Snake Oil è un termine idiomatico statunitense che, sulla scorta dei balsami miracolosi venduti dagli imbonitori nel vecchio West, nel linguaggio odierno è divenuto una metafora per indicare qualcosa di fraudolento, una millanteria, un fake, insomma un qualcosa che fa apparire ciò che in realtà non è.
A fornire un titolo così suggestivo alla loro ultima fatica discografica sono The Darts, un’all female band che, nel corso degli anni ha subito alcuni cambi di line up, cosicché alle storiche componenti Nicole Laurenne (organo e autrice di tutte le canzoni dell’album), Cristina Nunez (basso) e Meliza Jackson (chitarra) nel frattempo si è unita la nuova batterista Mary Rose Gonzales, proveniente dall’area di Chicago.
Snake Oil è il loro terzo album, pubblicato come il precedente dalla Alternative Tentacles, label di quel vecchio volpone di Jello Biafra, leader dei Dead Kennedys (mitico gruppo dell’hardcore punk americano anni Ottanta che ha fatto la storia con album seminali quali Fresh fruit for rotten vegetables e Bedtime for democracy). Il disco segue la pubblicazione di Me.Ow. (2017) e di I like you but not like that (2019) – LP che ricomprende forse la loro più celebre canzone: “Love You to Death”, brano presente nella colonna sonora della serie televisiva Peaky Blinders – inframezzati dalla raccolta The Darts (2018), che presenta rispettivamente il I ed il II EP della band.
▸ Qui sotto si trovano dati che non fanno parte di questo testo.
(** Witness for X15: cancelling the escrow of the example sale when it is
    ready for completion cancels the pending transaction as well. *)
Lemma CancelEscrow_spec_witness :
  ∃ (escrow : @Obj unit) σ' (r linked' : @Obj unit),
    ready_ledger !! "E" = Some escrow ∧
    ¬ terminal escrow ∧
    CancelEscrow "t6" "E" "buyer withdrew" ready_ledger = (σ', Returns r) ∧
    status escrow = Some "ready_for_completion" ∧
    status r = Some "cancelled" ∧
    σ' !! "T" = Some linked' ∧
    status linked' = Some "cancelled" ∧
    σ' !! "P" = ready_ledger !! "P".
Proof.
  stored ready_ledger "E" escrow Hσ.
  stored ready_ledger "T" linked Hlinked.
  assert (status escrow = Some "ready_for_completion") as Hst.
  { vm_compute in Hσ. by injection Hσ as <-. }
  assert (transactionId escrow = Some "T") as Htk.
  { vm_compute in Hσ. by injection Hσ as <-. }
  assert (status linked = Some "pending") as Hpending.
  { vm_compute in Hlinked. by injection Hlinked as <-. }
  assert (¬ terminal escrow) as Hterm.
  { unfold terminal. rewrite Hst. by intros [|]. }
  destruct (CancelEscrow_spec ready_ledger "t6" "E" "buyer withdrew" escrow Hσ)
    as [_ Hret].
  destruct (Hret Hterm)
    as (σ' & r & Hrun & _ & Hr & _ & _ & Hlink & Hframe).
  destruct (Hlink "T" linked Htk Hlinked) as (linked' & Hl & Hs);
    [discriminate|].
  exists escrow, σ', r, linked'.
  split; [reflexivity|]. split; [exact Hterm|]. split; [exact Hrun|].
  split; [exact Hst|]. split; [exact Hr|]. split; [exact Hl|]. split.
  - rewrite Hs, Hpending. reflexivity.
  - apply Hframe; [discriminate|]. rewrite Htk. discriminate.
Defined.

(** Witness for X16: the completed escrow of the example sale. *)
Lemma CompleteEscrow_once_witness :
  ∃ σ' (r : @Obj unit),
    CompleteEscrow "t6" "E" ready_ledger = (σ', Returns r) ∧
    (∀ now', CompleteEscrow now' "E" σ' = (σ', Throws InvalidStateError)) ∧
    (∀ now' reason,
       CancelEscrow now' "E" reason σ' = (σ', Throws InvalidStateError)).
Proof.
  destruct (CompleteEscrow "t6" "E" ready_ledger) as [σ' [r|e]] eqn:Hrun;
    [|by vm_compute in Hrun].
  exists σ', r. split; [reflexivity|].
  exact (CompleteEscrow_once "t6" "E" ready_ledger σ' r Hrun).
Defined.

(** Witness for X17: the two sales of [P]; after the sale to bob is
    completed, the sale to carol cannot be. *)
Lemma competing_escrow_is_rejected_witness :
  ∃ (escrow escrow' : @Obj unit) σ' (r : @Obj unit),
    two_sales_ledger !! "E" = Some escrow ∧
    two_sales_ledger !! "E2" = Some escrow' ∧
    status escrow' = Some "ready_for_completion" ∧
    propertyId escrow = propertyId escrow' ∧
    CompleteEscrow "t10" "E" two_sales_ledger = (σ', Returns r) ∧
    CompleteEscrow "t11" "E2" σ' = (σ', Throws OwnershipMismatchError).
Proof.
  stored two_sales_ledger "E" escrow Hσ.
  stored two_sales_ledger "E2" escrow' Hσ'.
  destruct (CompleteEscrow "t10" "E" two_sales_ledger) as [σ' [r|e]] eqn:Hrun;
    [|by vm_compute in Hrun].
  assert (propertyId escrow = Some "P") as Hpk.
  { vm_compute in Hσ. by injection Hσ as <-. }
  assert (transactionId escrow = Some "T") as Htk.
  { vm_compute in Hσ. by injection Hσ as <-. }
  assert (propertyId escrow' = Some "P") as Hpk'.
  { vm_compute in Hσ'. by injection Hσ' as <-. }
  assert (status escrow' = Some "ready_for_completion") as Hst'.
  { vm_compute in Hσ'. by injection Hσ' as <-. }
  assert (buyerId escrow ≠ sellerId escrow') as Hbuyer.
  { vm_compute in Hσ. injection Hσ as <-.
    vm_compute in Hσ'. injection Hσ' as <-. discriminate. }
  assert ("P" ≠ "T") as H1 by discriminate.
  assert ("P" ≠ "E") as H2 by discriminate.
  assert ("E2" ≠ "E") as H3 by discriminate.
  assert ("E2" ≠ "T") as H4 by discriminate.
  assert ("E2" ≠ "P") as H5 by discriminate.
  exists escrow, escrow', σ', r.
  split; [reflexivity|]. split; [reflexivity|]. split; [exact Hst'|].
  split; [by rewrite Hpk, Hpk'|]. split; [reflexivity|].
  exact (competing_escrow_is_rejected "t10" "t11" two_sales_ledger σ' r
           "E" "E2" escrow escrow' "P" "T" Hσ Hσ' Hpk Htk Hpk' Hst'
           H1 H2 H3 H4 H5 Hbuyer Hrun).
Defined.

(** Witness for X21: completing the pending transaction of the example
    sale directly transfers the property to bob. *)
Lemma CompleteTransaction_spec_witness :
  ∃ (transaction : @Obj unit) σ' (r property' : @Obj unit),
    opened_ledger !! "T" = Some transaction ∧
    status transaction = Some "pending" ∧
    CompleteTransaction "t3" "T" opened_ledger = (σ', Returns r) ∧
    status r = Some "completed" ∧
    σ' !! "P" = Some property' ∧
    ownerId property' = Some "bob" ∧
    length <$> history property' = Some 1%nat ∧
    σ' !! "E" = opened_ledger !! "E".
Proof.
  stored opened_ledger "T" transaction Hσ.
  stored opened_ledger "P" property Hprop.
  assert (status transaction = Some "pending") as Hst.
  { vm_compute in Hσ. by injection Hσ as <-. }
  assert (propertyId transaction = Some "P") as Hpk.
  { vm_compute in Hσ. by injection Hσ as <-. }
  assert (buyerId transaction = Some "bob") as Hbuyer.
  { vm_compute in Hσ. by injection Hσ as <-. }
  assert (ownerId property = sellerId transaction) as Hown.
  { vm_compute in Hσ. injection Hσ as <-.
    vm_compute in Hprop. by injection Hprop as <-. }
  assert (history property = Some []) as Hpast.
  { vm_compute in Hprop. by injection Hprop as <-. }
  destruct (CompleteTransaction_spec opened_ledger "t3" "T" transaction Hσ Hst)
    as (_ & _ & Hret).
  destruct (Hret "P" property [] Hpk Hprop Hown Hpast)
    as (σ' & r & Hrun & _ & Hr & Hproperty & Hframe).
  destruct Hproperty as (property' & Hlook & Howner & Hhistory);
    [discriminate|].
  exists transaction, σ', r, property'.
  split; [reflexivity|]. split; [exact Hst|]. split; [exact Hrun|].
  split; [exact Hr|]. split; [exact Hlook|].
  split; [by rewrite Howner|]. split; [by rewrite Hhistory|].
  apply Hframe; discriminate.
Defined.

(** Witness for X22: cancelling the pending transaction of the example
    sale without a reason. *)
Lemma CancelTransaction_spec_witness :
  ∃ (transaction r : @Obj unit),
    opened_ledger !! "T" = Some transaction ∧
    status transaction = Some "pending" ∧
    CancelTransaction "t3" "T" EmptyString opened_ledger
    = (<["T" := r]> opened_ledger, Returns r) ∧
    status r = Some "cancelled" ∧
    cancellationReason r = Some "No reason provided" ∧
    CompleteTransaction "t4" "T" (<["T" := r]> opened_ledger)
    = (<["T" := r]> opened_ledger, Throws InvalidStateError).
Proof.
  stored opened_ledger "T" transaction Hσ.
  assert (status transaction = Some "pending") as Hst.
  { vm_compute in Hσ. by injection Hσ as <-. }
  destruct (CancelTransaction_spec opened_ledger "t3" "T" EmptyString
              transaction Hσ Hst) as (r & Hrun & Hr & Hreason & Hcomplete & _).
  exists transaction, r.
  split; [reflexivity|]. split; [exact Hst|]. split; [exact Hrun|].
  split; [exact Hr|]. split; [exact Hreason|]. exact (Hcomplete "t4").
Defined.

(** Witness for X23: the transaction of the completed example sale. *)
Lemma settled_transaction_rejects_witness :
  ∃ (transaction : @Obj unit),
    completed_ledger !! "T" = Some transaction ∧
    status transaction = Some "completed" ∧
    (∀ now, CompleteTransaction now "T" completed_ledger
            = (completed_ledger, Throws InvalidStateError)) ∧
    (∀ now reason,
       CancelTransaction now "T" reason completed_ledger
       = (completed_ledger, Throws InvalidStateError)).
Proof.
  stored completed_ledger "T" transaction Hσ.
  assert (status transaction = Some "completed") as Hst.
  { vm_compute in Hσ. by injection Hσ as <-. }
  assert (status transaction ≠ Some "pending") as Hne.
  { rewrite Hst. discriminate. }
  exists transaction. split; [reflexivity|]. split; [exact Hst|].
  exact (settled_transaction_rejects completed_ledger "T" transaction Hσ Hne).
Defined.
The Darts sono un classico combo di garage punk, ovvero quella nicchia di musicisti per i quali il vero rock è quello che parte dagli inizi degli anni Sessanta per interrompersi a metà degli stessi Sessanta, quando, a detta di Greg Shaw (altra figura mitica della scena, prima quale patron della fanzine Who Put the Bomp, conosciuta dai più come Bomp!, in seguito produttore discografico sempre della Bomp Records, poi divenuta Voxx Records): a partire dalla pubblicazione di Sgt. Pepper dei Beatles, la musica ribelle diventa “sofisticata”, ovvero si crea una fatale dicotomia tra il rock underground ed il pop.
La cosa simpatica è che, secondo quanto riportato nel libro Pop goes to Court di Brian Southall, nel corso del processo che vide nel 1970 Paul McCartney contrapposto agli altri tre Beatles per lo scioglimento della società “Beatles & Co”, John Lennon dichiarò che una delle cause degli scontri all’interno del gruppo erano le divergenze musicali ed artistiche, poichè mentre Paul McCartney era più propenso ad un suono di matrice pop, lui e George Harrison preferivano quella definita “underground”.
Per ritrovare l’energia primordiale del rock occorre quindi rivolgersi al passato (da qui la presenza massiccia di cover dell’epoca in numerosissimi dischi di un altrettanto numero di band) sia dal punto di vista musicale (utilizzo degli strumenti, fuzz-box ed amplificatori vintage), sia sotto il profilo estetico (abbigliamento, acconciature, calzature e grafica che richiama in molti casi, per citare un prodotto più mainstream, la serie Ultra Lounge della Capitol Records).
Il sound di queste ragazze è quindi puro revival? Se è possibile usare una crasi direi nì, nel senso che la matrice garage rock viene colorata nel sound da alcune tinte goticheggianti, alla pari dei padri (ri)fondatori Fuzztones (che chi scrive ha di recente sentito al Legend di Milano, con un Rudi Protundi in ottima forma).
Nel dipanarsi dei 13 pezzi dell’album passiamo infatti da classici anthem quali la title track “Snake Oil”, a “Spy girl” e “Love Tsunami” (edita precedente su un 7” pollici con “Shit show” e un altro grando pezzo – dal vivo super energetico – come “Underground”). Meritano un plauso anche un brano come “Under the gun” e “Donne-moi tout” cantata in francese, nonché “Black Eyes” dove al giro di basso iniziale si unisce il suono dell’organo in un classico mood sixties oriented, per passare ad una quasi ballad come “You just love yourself”.
Come concludere se non con un consiglio: se vi capita di vederle dal vivo, non perdetevele, sono tra i migliori live act degli ultimi anni.